Estamos a assistir a uma tentativa de transformar uma questão legal, do ordenamento jurídico-legal, numa questão de natureza partidária. O objetivo é claro e chama-se fugir à aplicação das leis, revogando o que não interessa e promovendo novas leis que se ajustem aos interesses privados de uma multinacional”, defendeu o movimento cívico, em comunicado.

Em causa está a posição de seis municípios do distrito de Setúbal contra a construção do aeroporto do Montijo, quando a lei prevê que a obra só possa avançar se a Autoridade Nacional de Aviação Civil (ANAC) reunir o parecer favorável de todas as autarquias afetadas.
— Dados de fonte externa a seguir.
(** The step either leaves the image sets as they are or stores, for the
    selected patient, the two lists gathered from that patient's files. *)
Lemma process_patient_images sv patient_json_dict selected_patient st disk st' disk' events :
  process_patient sv patient_json_dict selected_patient st disk = (st', disk', events) →
  patient_images st' = patient_images st
  ∨ ∃ patient_json_files walk,
      patient_json_dict !! selected_patient = Some patient_json_files
      ∧ patient_images st'
        = <[selected_patient :=
              fst (collect_mlo sv selected_patient patient_json_files walk)]>
            (patient_images st).
Proof.
  unfold process_patient. case_bool_decide; [intros [= <- _ _]; now left|].
  destruct (filter _ (series sv)) as [|row rows]; [intros [= <- _ _]; now left|].
  destruct (if _ || _ then _ else _) as [t|e]; [|intros [= <- _ _]; now left].
  destruct (patient_json_dict !! selected_patient) as [patient_json_files|] eqn:Hfiles;
    [|intros [= <- _ _]; now left].
  destruct (collect_mlo _ _ _ _) as [[mlo_images mlo_annotations] evs] eqn:Hcollect.
  intros [= <- _ _]. right. eexists patient_json_files, _. split; [reflexivity|].
  cbn [patient_images]. now rewrite Hcollect.
Qed.

(** Every stored image set was gathered from the annotation files of its
    patient. *)
Lemma reachable_paired sv patient_json_dict st disk pid mlo_images mlo_annotations :
  reachable sv patient_json_dict st disk →
  patient_images st !! pid = Some (mlo_images, mlo_annotations) →
  ∃ patient_json_files,
    patient_json_dict !! pid = Some patient_json_files
    ∧ paired sv pid patient_json_files (mlo_images, mlo_annotations, []).
Proof.
  intros Hreach. revert pid mlo_images mlo_annotations.
  induction Hreach as [disk | st disk selected_patient st' disk' events _ IH Hstep];
    intros pid mlo_images mlo_annotations Hlookup.
  - cbn in Hlookup. now rewrite lookup_empty in Hlookup.
  - apply process_patient_images in Hstep as [Hsame | (files & walk & Hfiles & Hstored)].
    + rewrite Hsame in Hlookup. now apply IH.
    + rewrite Hstored in Hlookup.
      destruct (decide (selected_patient = pid)) as [->|Hne].
      * rewrite lookup_insert_eq in Hlookup. injection Hlookup as Hlookup.
        exists files. split; [exact Hfiles|].
        pose proof (collect_mlo_paired sv pid files walk) as Hpaired.
        unfold paired in *. now rewrite Hlookup in Hpaired.
      * rewrite lookup_insert_ne in Hlookup by exact Hne. now apply IH.
Qed.

Lemma sample_session_reachable :
  reachable (Samples.sample_services Samples.two_labels) Samples.sample_index
            Samples.sample_session
            (snd (fst (process_patient (Samples.sample_services Samples.two_labels)
                                       Samples.sample_index "D1-0001" initial_session ∅))).
Proof.
  apply reachable_step with initial_session ∅ "D1-0001"
    (snd (process_patient (Samples.sample_services Samples.two_labels)
                          Samples.sample_index "D1-0001" initial_session ∅)).
  - apply reachable_init.
  - unfold Samples.sample_session. now destruct (process_patient _ _ _ _ _) as [[? ?] ?].
Defined.

Example sample_session_images :
  patient_images Samples.sample_session !! "D1-0001"
  = Some (["images/D1-0001/1-1.dcm"], ["extracted/D1-0001_a.json"]).
Proof. vm_compute. reflexivity. Qed.

(** C5.  In every session the per-patient step can reach, a DICOM path stored
    in the image set of a patient is the path of a file that decodes to a
    dataset the View Classifier answers true on, and the patient has at least
    one annotation file whose basename's first seven characters are the
    patient id. *)
Theorem image_set_only_target_view_with_annotation (sv : services)
    (patient_json_dict : gmap string (list string)) (st : session_state)
    (disk : gmap string tree) (pid : string) (mlo_images mlo_annotations : list string)
    (dcm_path : string) :
  reachable sv patient_json_dict st disk →
  patient_images st !! pid = Some (mlo_images, mlo_annotations) →
  dcm_path ∈ mlo_images →
  (∃ dcm, dcmread sv dcm_path = Ok dcm ∧ fst (is_mlo_view dcm) = true)
  ∧ ∃ patient_json_files json_file,
      patient_json_dict !! pid = Some patient_json_files
      ∧ json_file ∈ patient_json_files
      ∧ PyStr.slice_to 7 (PyStr.basename json_file) = pid.
Proof.
  intros Hreach Hlookup Hin.
  destruct (reachable_paired sv patient_json_dict st disk pid _ _ Hreach Hlookup)
    as (files & Hfiles & Hq & _).
  cbn [fst] in Hq. rewrite Forall_forall in Hq.
  destruct (Hq dcm_path Hin) as (dcm & Hread & Hview & json_file & Hjson & Hid).
  split; [now exists dcm|]. now exists files, json_file.
Qed.

Lemma image_set_only_target_view_with_annotation_witness :
  (∃ dcm, dcmread (Samples.sample_services Samples.two_labels) "images/D1-0001/1-1.dcm" = Ok dcm
          ∧ fst (is_mlo_view dcm) = true)
  ∧ ∃ patient_json_files json_file,
      Samples.sample_index !! "D1-0001" = Some patient_json_files
      ∧ json_file ∈ patient_json_files
      ∧ PyStr.slice_to 7 (PyStr.basename json_file) = "D1-0001".
Proof.
  apply (image_set_only_target_view_with_annotation
           (Samples.sample_services Samples.two_labels) Samples.sample_index
           Samples.sample_session _ "D1-0001"
           ["images/D1-0001/1-1.dcm"] ["extracted/D1-0001_a.json"]
           "images/D1-0001/1-1.dcm" sample_session_reachable).
  - vm_compute. reflexivity.
  - left.
Defined.



End SessionFacts.

(** ** More on the Annotation Loader *)

Module LoaderBehaviour.
Import Py Viewer Spec Readings PyStrFacts PyFacts LoaderFacts.

#[local] Arguments String.append !_ _ / : simpl nomatch.

(** [strip] leaves a stripped text as it is. *)
Lemma lstrip_fixed (s : string) :
  (∀ c, PyStr.first_char s = Some c → PyStr.isspace c = false) → PyStr.lstrip s = s.
Proof.
  destruct s as [|c s]; [reflexivity|]. intros H. cbn. now rewrite (H c eq_refl).
Qed.

Lemma rstrip_fixed (s : string) :
  (∀ c, PyStr.last_char s = Some c → PyStr.isspace c = false) → PyStr.rstrip s = s.
Proof.
  induction s as [|c s IH]; [reflexivity|]. intros H. cbn [PyStr.rstrip].
  destruct s as [|d s].
  - cbn. now rewrite (H c eq_refl).
  - rewrite IH by (intros e He; now apply H). reflexivity.
Qed.

Lemma strip_idempotent (s : string) : PyStr.strip (PyStr.strip s) = PyStr.strip s.
Proof.
  destruct (strip_spec s) as (_ & Hfirst & Hlast).
  unfold PyStr.strip at 1. rewrite (lstrip_fixed _ Hfirst). now apply rstrip_fixed.
Qed.

(** The label of a record the loop body builds is a stripped text. *)
Lemma load_annotation_entry_label (entry : pyval) (a : annotation) :
  load_annotation_entry entry = Ok (Some a) → ∃ s, label a = PyStr.strip s.
Proof.
  unfold load_annotation_entry.
  destruct (contains "cgPoints" entry) as [[]|]; run; try discriminate.
  destruct (getitem entry "cgPoints") as [points|]; run; [|discriminate].
  destruct (iter points) as [pts|]; run; [|discriminate].
  destruct (mapM (fun point => getitem point "x") pts) as [xs|]; run; [|discriminate].
  destruct (mapM (fun point => getitem point "y") pts) as [ys|]; run; [|discriminate].
  destruct (get entry "label" _) as [lab|]; run; [|discriminate].
  destruct lab as [| | | |s| |]; cbn [strip]; run; try discriminate.
  destruct (get entry "color" _); run; [|discriminate].
  intros [= <-]. now exists s.
Qed.

Lemma load_annotations_loop_labels (entries : list pyval) (acc data : list annotation) :
  Forall (fun a => PyStr.strip (label a) = label a) acc →
  load_annotations_loop entries acc = Ok data →
  Forall (fun a => PyStr.strip (label a) = label a) data.
Proof.
  revert acc. induction entries as [|entry entries IH]; intros acc Hacc;
    cbn [load_annotations_loop].
  - now intros [= <-].
  - destruct (load_annotation_entry entry) as [r|] eqn:Hentry; run; [|discriminate].
    apply IH. destruct r as [a|]; [|exact Hacc].
    apply Forall_app. split; [exact Hacc|]. constructor; [|constructor].
    destruct (load_annotation_entry_label entry a Hentry) as [s ->].
    apply strip_idempotent.
Qed.

(** X1.  Whatever the file holds, every record the loader returns has as many
    abscissas as ordinates and a label that [strip] leaves unchanged: no
    whitespace at either end. *)
Theorem loaded_records_are_regular (open_json : string → result pyval) (json_path : string) :
  Forall (fun a => length (x_coords a) = length (y_coords a)
                   ∧ PyStr.strip (label a) = label a
                   ∧ (∀ c, PyStr.first_char (label a) = Some c → PyStr.isspace c = false)
                   ∧ (∀ c, PyStr.last_char (label a) = Some c → PyStr.isspace c = false))
         (fst (load_annotations open_json json_path)).
Proof.
  pose proof (load_annotations_lengths open_json json_path) as Hlen.
  assert (Forall (fun a => PyStr.strip (label a) = label a)
                 (fst (load_annotations open_json json_path))) as Hlab.
  { unfold load_annotations, load_annotations_try.
    destruct (open_json json_path) as [v|]; run; cbn [fst]; [|constructor].
    destruct (iter v) as [entries|]; run; cbn [fst]; [|constructor].
    destruct (load_annotations_loop entries []) as [data|] eqn:Hloop; cbn [fst]; [|constructor].
    now apply (load_annotations_loop_labels entries [] data). }
  rewrite Forall_forall in Hlen, Hlab. apply Forall_forall. intros a Ha.
  split; [now apply Hlen|]. split; [now apply Hlab|].
  destruct (strip_spec (label a)) as (_ & Hfirst & Hlast).
  rewrite (Hlab a Ha) in Hfirst, Hlast. now split.
Qed.

(** The loop stops at the first entry that raises. *)
Lemma load_annotations_loop_raises (before after : list pyval) (bad : pyval)
    (acc : list annotation) (e : exn) :
  forallb (fun entry => succeeds (load_annotation_entry entry)) before = true →
  load_annotation_entry bad = Raise e →
  load_annotations_loop (before ++ bad :: after) acc = Raise e.
Proof.
  revert acc. induction before as [|entry before IH]; intros acc Hbefore Hbad.
  - cbn [app load_annotations_loop]. now rewrite Hbad.
  - cbn [forallb] in Hbefore. apply andb_true_iff in Hbefore as [Hentry Hbefore].
    cbn [app load_annotations_loop].
    destruct (load_annotation_entry entry) as [r|]; [|discriminate]. run.
    now apply IH.
Qed.

(** X2.  All or nothing.  When the entry at some place of the file raises and the
    entries before it do not, the loader returns no record at all, not even
    those of the entries before, and shows one warning that carries the
    exception of that entry; the entries after it are never looked at. *)
Theorem loader_discards_all_at_first_bad_entry (open_json : string → result pyval)
    (json_path : string) (v : pyval) (before after : list pyval) (bad : pyval) (e : exn) :
  open_json json_path = Ok v →
  iter v = Ok (before ++ bad :: after) →
  forallb (fun entry => succeeds (load_annotation_entry entry)) before = true →
  load_annotation_entry bad = Raise e →
  load_annotations open_json json_path
  = ([], [st_warning "Error reading annotation file: " e]).
Proof.
  intros Hfile Hiter Hbefore Hbad. unfold load_annotations, load_annotations_try.
  rewrite Hfile. run. rewrite Hiter. run.
  now rewrite (load_annotations_loop_raises before after bad [] e Hbefore Hbad).
Qed.

Lemma loader_discards_all_at_first_bad_entry_witness :
  load_annotations
    (fun _ => Ok (PList ([PDict [("cgPoints", PList [Samples.point 1 2]); ("label", PStr "Mass")]]
                         ++ PDict [("cgPoints", PList [Samples.point 3 4]); ("label", PNone)]
                         :: [PInt 7])))
    "a.json"
  = ([], [st_warning "Error reading annotation file: " AttributeError]).
Proof.
  apply (loader_discards_all_at_first_bad_entry _ "a.json"
           (PList ([PDict [("cgPoints", PList [Samples.point 1 2]); ("label", PStr "Mass")]]
                   ++ PDict [("cgPoints", PList [Samples.point 3 4]); ("label", PNone)]
                   :: [PInt 7]))
           [PDict [("cgPoints", PList [Samples.point 1 2]); ("label", PStr "Mass")]]
           [PInt 7]
           (PDict [("cgPoints", PList [Samples.point 3 4]); ("label", PNone)])
           AttributeError eq_refl eq_refl eq_refl eq_refl).
Defined.

(** A one-character text does not contain ['cgPoints']. *)
Lemma char_names_no_points (c : ascii) : PyStr.contains "cgPoints" (String c "") = false.
Proof.
  cbn [PyStr.contains String.prefix]. destruct (ascii_dec "c" c); reflexivity.
Qed.

Lemma load_annotations_loop_chars (l : list ascii) (acc : list annotation) :
  load_annotations_loop (map (fun c => PStr (String c "")) l) acc = Ok acc.
Proof.
  induction l as [|c l IH]; [reflexivity|].
  cbn [map load_annotations_loop]. unfold load_annotation_entry.
  cbn [contains]. rewrite char_names_no_points. run. exact IH.
Qed.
A Câmara da Moita (CDU) é um dos municípios que mais se tem pronunciado contra a construção da infraestrutura no Montijo, levando o ministro das Infraestruturas, Pedro Nuno Santos, a admitir rever a lei para impedir que a autarquia trave a construção do aeroporto complementar de Lisboa.
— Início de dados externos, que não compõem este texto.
(** The repeats, each settled by the batch of 100 values it draws. *)
Lemma comprehension_blocks fuel n dc m req : forall w,
  req <= 33 ->
  fits_int64 m = true ->
  exists seen,
    comprehension (S fuel) n dc m req w
    = (Return (map (fun i => block_outcome (entropy w) (cursor w + 100 * i)
                                           dc m req)
                   (seq 0 n)),
       after w (100 * n) seen n).
Proof.
  induction n as [|n IH]; intros w Hreq Hm.
  - exists 0%nat. cbn [comprehension seq map]. unfold ret.
    rewrite Nat.mul_0_r, after_nothing. reflexivity.
  - destruct (craft_one_frame fuel dc m req w Hreq Hm) as (k & Hk).
    destruct (IH (after w 100 k 1) Hreq Hm) as (seen & Hc).
    exists (k + seen)%nat. cbn [comprehension]. unfold bind.
    rewrite Hk, Hc. unfold ret. rewrite after_after.
    replace (100 + 100 * n)%nat with (100 * S n)%nat by lia.
    replace (1 + n)%nat with (S n) by lia.
    apply (f_equal (fun l => (Return l, after w (100 * S n) (k + seen) (S n)))).
    cbn [seq map entropy cursor after].
    replace (cursor w + 100 * 0)%nat with (cursor w) by lia.
    apply (f_equal (cons _)).
    rewrite (map_seq_from _ n 1). apply map_ext. intros i.
    replace (cursor w + 100 + 100 * i)%nat with (cursor w + 100 * (1 + i))%nat
      by lia.
    reflexivity.
Qed.

(** The line printed from 10000 outcomes. *)
Lemma main_line fuel w outcomes w1 :
  comprehension fuel (Z.to_nat 10000) 18 9 8 w = (Return outcomes, w1) ->
  len outcomes = 10000 ->
  exists p,
    main fuel w = print ("percent failure:" ++ string_of_Z p) w1 /\
    0 <= p <= 100 /\
    nearest_percent p (failures outcomes) 10000.
Proof.
  intros Hc Hl.
  pose proof (failures_bounds outcomes) as Hf. rewrite Hl in Hf.
  pose proof (sum_failures outcomes) as Hs. rewrite Hl in Hs.
  pose proof (percent_ok_each (sum outcomes) ltac:(lia)) as Hok.
  unfold percent_ok in Hok.
  destruct (printed_integer (percent_failure (sum outcomes) 10000))
    as [p|] eqn:Hp; [|discriminate].
  apply andb_prop in Hok as [Hok Hnear]. apply andb_prop in Hok as [H0 H100].
  apply Z.leb_le in H0, H100, Hnear.
  exists p. split; [|split; [lia|]].
  - unfold main, main_with, bind. rewrite Hc, Hl.
    change (10000 =? 0) with false. cbv iota.
    now rewrite (format_0f_printed _ _ Hp).
  - unfold nearest_percent.
    replace (failures outcomes) with (10000 - sum outcomes) by lia.
    exact Hnear.
Qed.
No entanto, na visão da Plataforma Cívica Aeroporto BA6-Montijo Não, este assunto não se centra apenas na oposição das autarquias, mas também “nos princípios em que assenta o Estado de Direito Democrático”.

O Governo está impedido de revogar um decreto-lei só porque o mesmo não se ajusta aos compromissos que assumiu”, frisou.
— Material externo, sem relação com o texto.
(** The state after the statements before the [await]. *)
Lemma handleFetchUsers_request_run (options : option Options) (s : State) :
  handleFetchUsers_request options s =
  (Normal tt,
   set_log (log s ++ [ClearInterval (refreshInterval s);
                      Call (listv1alpha1User (page (users s)) (size (users s)))])
     (set_loading (if options_mute options then loading s else true)
        (set_timers (cancel (refreshInterval s) (timers s)) s))).
Proof.
  destruct s.
  unfold handleFetchUsers_request, clearInterval, call, emit, when, bind, get, put, ret.
  cbn -[cancel].
  destruct (options_mute options); cbn -[cancel]; rewrite <- app_assoc; reflexivity.
Qed.

(** A rejected list call: the error is logged, the cleanup runs. *)
Lemma handleFetchUsers_response_rejected (e : Error) (s : State) :
  handleFetchUsers_response (Rejected e) s =
  (Normal tt,
   set_log (log s ++ [ConsoleError (js "Failed to fetch users") e])
     (set_loading false (set_selectedUser None s))).
Proof. destruct s. reflexivity. Qed.

(** A fulfilled list call: the page and the index are replaced, a timer is
    armed when a user of the page is being deleted, the cleanup runs. *)
Lemma handleFetchUsers_response_fulfilled (data : UserList) (s : State) :
  handleFetchUsers_response (Fulfilled data) s =
  (Normal tt,
   let s1 := set_fuse (Some (new_Fuse (items data))) (set_users data s) in
   set_loading false
     (set_selectedUser None
        (match deletedUsers data with
         | [] => s1
         | _ :: _ =>
             set_log (log s ++ [SetInterval (nextHandle s)])
               (set_refreshInterval (Some (nextHandle s))
                  (set_nextHandle (S (nextHandle s))
                     (set_timers (timers s ++ [nextHandle s]) s1)))
         end))).
Proof.
  destruct s.
  unfold handleFetchUsers_response, try_catch_finally, setInterval, await, emit,
    when, bind, get, put, ret.
  cbn -[deletedUsers]. destruct (deletedUsers data); reflexivity.
Qed.

Lemma handleFetchUsers_run (options : option Options)
  (response : Settled UserList) (s : State) :
  handleFetchUsers options response s =
  handleFetchUsers_response response (exec (handleFetchUsers_request options) s).
Proof.
  unfold handleFetchUsers, bind, exec.
  rewrite handleFetchUsers_request_run. reflexivity.
Qed.

(** Neither half of the fetch lets an error escape. *)
Lemma handleFetchUsers_response_normal (response : Settled UserList) (s : State) :
  completion (handleFetchUsers_response response) s = Normal tt.
Proof.
  unfold completion. destruct response.
  - rewrite handleFetchUsers_response_fulfilled. reflexivity.
  - rewrite handleFetchUsers_response_rejected. reflexivity.
Qed.

Lemma handleFetchUsers_normal (options : option Options)
  (response : Settled UserList) (s : State) :
  completion (handleFetchUsers options response) s = Normal tt.
Proof.
  unfold completion. rewrite handleFetchUsers_run.
  apply handleFetchUsers_response_normal.
Qed.

Lemma handleFetchUsers_log (options : option Options)
  (response : Settled UserList) (s : State) :
  log (exec (handleFetchUsers options response) s) =
  log s ++ fetch_effects (users s) (refreshInterval s) (nextHandle s) response.
Proof.
  unfold exec, fetch_effects. rewrite handleFetchUsers_run. unfold exec.
  rewrite handleFetchUsers_request_run.
  destruct response as [data | e].
  - rewrite handleFetchUsers_response_fulfilled. destruct s. cbn -[deletedUsers].
    destruct (deletedUsers data); cbn; rewrite <- ?app_assoc; reflexivity.
  - rewrite handleFetchUsers_response_rejected. destruct s. cbn.
    rewrite <- app_assoc. reflexivity.
Qed.

(** A fetch touches neither the selection nor the check-all flag. *)
Lemma handleFetchUsers_selection (options : option Options)
  (response : Settled UserList) (s : State) :
  selectedUserNames (exec (handleFetchUsers options response) s) = selectedUserNames s
  /\ checkedAll (exec (handleFetchUsers options response) s) = checkedAll s.
Proof.
  unfold exec. rewrite handleFetchUsers_run. unfold exec.
  rewrite handleFetchUsers_request_run.
  destruct response as [data | e].
  - rewrite handleFetchUsers_response_fulfilled. destruct s. cbn -[deletedUsers].
    destruct (deletedUsers data); split; reflexivity.
  - rewrite handleFetchUsers_response_rejected. destruct s. split; reflexivity.
Qed.

(** C1.  Whatever the options and however the list call settles,
    [handleFetchUsers] completes without throwing, with the loading
    indicator cleared and no active user selected.  When the call is
    rejected the stored page is the one from before the call; when it is
    fulfilled the stored page is the response, whole. *)
Theorem handleFetchUsers_atomic_cleanup
  (options : option Options) (response : Settled UserList) (s : State) :
  let s' := exec (handleFetchUsers options response) s in
  completion (handleFetchUsers options response) s = Normal tt
  /\ loading s' = false
  /\ selectedUser s' = None
  /\ match response with
     | Fulfilled data => users s' = data
     | Rejected _ => users s' = users s
     end.
Proof.
  cbv zeta. split; [apply handleFetchUsers_normal|].
  unfold exec. rewrite handleFetchUsers_run. unfold exec.
  rewrite handleFetchUsers_request_run.
  destruct response as [data | e].
  - rewrite handleFetchUsers_response_fulfilled. destruct s. cbn -[deletedUsers].
    destruct (deletedUsers data); repeat split.
  - rewrite handleFetchUsers_response_rejected. destruct s. repeat split.
Qed.

End FetchFacts.

(* ================================================================== *)
(** ** Deleting one user, deleting the selection *)
(* ================================================================== *)

Module DeleteFacts.
Import Api View ViewFacts.

Lemma Promise_all_fulfilled {A} (ps : list (Settled A)) :
  forallb fulfilled ps = true -> exists vs, Promise_all ps = Fulfilled vs.
Proof.
  induction ps as [|[v | e] ps IH]; simpl; intros H.
  - now exists [].
  - destruct (IH H) as [vs ->]. now exists (v :: vs).
  - discriminate.
Qed.

Lemma Promise_all_rejected {A} (ps : list (Settled A)) :
  forallb fulfilled ps = false ->
  exists e, Promise_all ps = Rejected e /\ In (Rejected e) ps.
Proof.
  induction ps as [|[v | e] ps IH]; simpl; intros H.
  - discriminate.
  - destruct (IH H) as [e [-> Hin]]. exists e. auto.
  - exists e. auto.
Qed.

(** Mapping the names to calls issues one remove call per name, in order,
    and nothing else. *)
Lemma for_each_call_run (names : list jsstring) (s : State) :
  for_each (fun name => call (deletev1alpha1User name)) names s =
  (Normal tt,
   set_log (log s ++ map (fun name => Call (deletev1alpha1User name)) names) s).
Proof.
  revert s. induction names as [|n names IH]; intros s.
  - destruct s. cbn. rewrite app_nil_r. reflexivity.
  - cbn [for_each map]. erewrite bind_normal by apply emit_run.
    rewrite IH. destruct s. cbn. rewrite <- app_assoc. reflexivity.
Qed.

Lemma handleDeleteInBatch_onConfirm_run (removed : jsstring -> Settled unit)
  (listed : Settled UserList) (s : State) :
  let names := userNamesToDelete s in
  let s1 := set_log (log s ++ map (fun name => Call (deletev1alpha1User name)) names) s in
  handleDeleteInBatch_onConfirm removed listed s =
  match Promise_all (map removed names) with
  | Fulfilled _ =>
      (Normal tt,
       set_log (log (exec (handleFetchUsers None listed) s1) ++ [ToastSuccess msg_deleted])
         (set_selectedUserNames [] (exec (handleFetchUsers None listed) s1)))
  | Rejected e => (Throw e, s1)
  end.
Proof.
  cbv zeta. unfold handleDeleteInBatch_onConfirm.
  erewrite bind_normal by reflexivity.
  erewrite bind_normal by apply for_each_call_run.
  destruct (Promise_all (map removed (userNamesToDelete s))) as [vs | e].
  - erewrite bind_normal by reflexivity.
    pose proof (FetchFacts.handleFetchUsers_normal None listed
      (set_log (log s ++ map (fun name => Call (deletev1alpha1User name))
                           (userNamesToDelete s)) s)) as Hn.
    unfold completion in Hn. unfold exec.
    destruct (handleFetchUsers None listed _) as [c s2] eqn:E. simpl in Hn. subst c.
    erewrite bind_normal by exact E.
    destruct s2. reflexivity.
  - erewrite bind_throw by reflexivity. reflexivity.
Qed.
Neste sentido, o movimento cívico lembrou que durante a consulta pública do Estudo de Impacte Ambiental (EIA) foram registadas cerca de 1.200 participações, das quais “só cerca de 10 não manifestaram oposição ao projeto”. Deste número de participações, dez correspondiam aos municípios que serão afetados pela nova infraestrutura, dos quais seis se manifestaram contra a construção na Base Aérea N.º 6, localizada entre o Montijo e Alcochete.

Querer dizer que a lei é obsoleta porque não suporta o ‘negócio’ de aumento da Portela e a ‘operação’ Montijo seria o mesmo absurdo de dizer que o Tratado de Zamora, de 1143, está desatualizado só porque alguns não gostam de Dom Afonso Henriques”, referiu.

Assim, o movimento apelou ao cumprimento da legislação e do “direito de exercer o contraditório em nome da verdade e do rigor”. “Não se trata de expender opiniões, mas sim de impedir a deturpação dos factos e decisões até hoje tomadas e ainda em vigor”, mencionou.

Em 8 de janeiro de 2019, a ANA – Aeroportos de Portugal e o Estado assinaram o acordo para a expansão da capacidade aeroportuária de Lisboa, com um investimento de 1,15 mil milhões de euros até 2028 para aumentar o atual aeroporto de Lisboa e transformar a base aérea do Montijo, na margem sul do Tejo, num novo aeroporto.

No final de janeiro deste ano, a Agência Portuguesa do Ambiente (APA) anunciou que o projeto do novo aeroporto no Montijo, na margem sul do Tejo, recebeu uma decisão favorável condicionada em sede de Declaração de Impacte Ambiental (DIA), mantendo cerca de 160 medidas de minimização e compensação a que a ANA – Aeroportos de Portugal “terá de dar cumprimento”, as quais ascendem a cerca de 48 milhões de euros.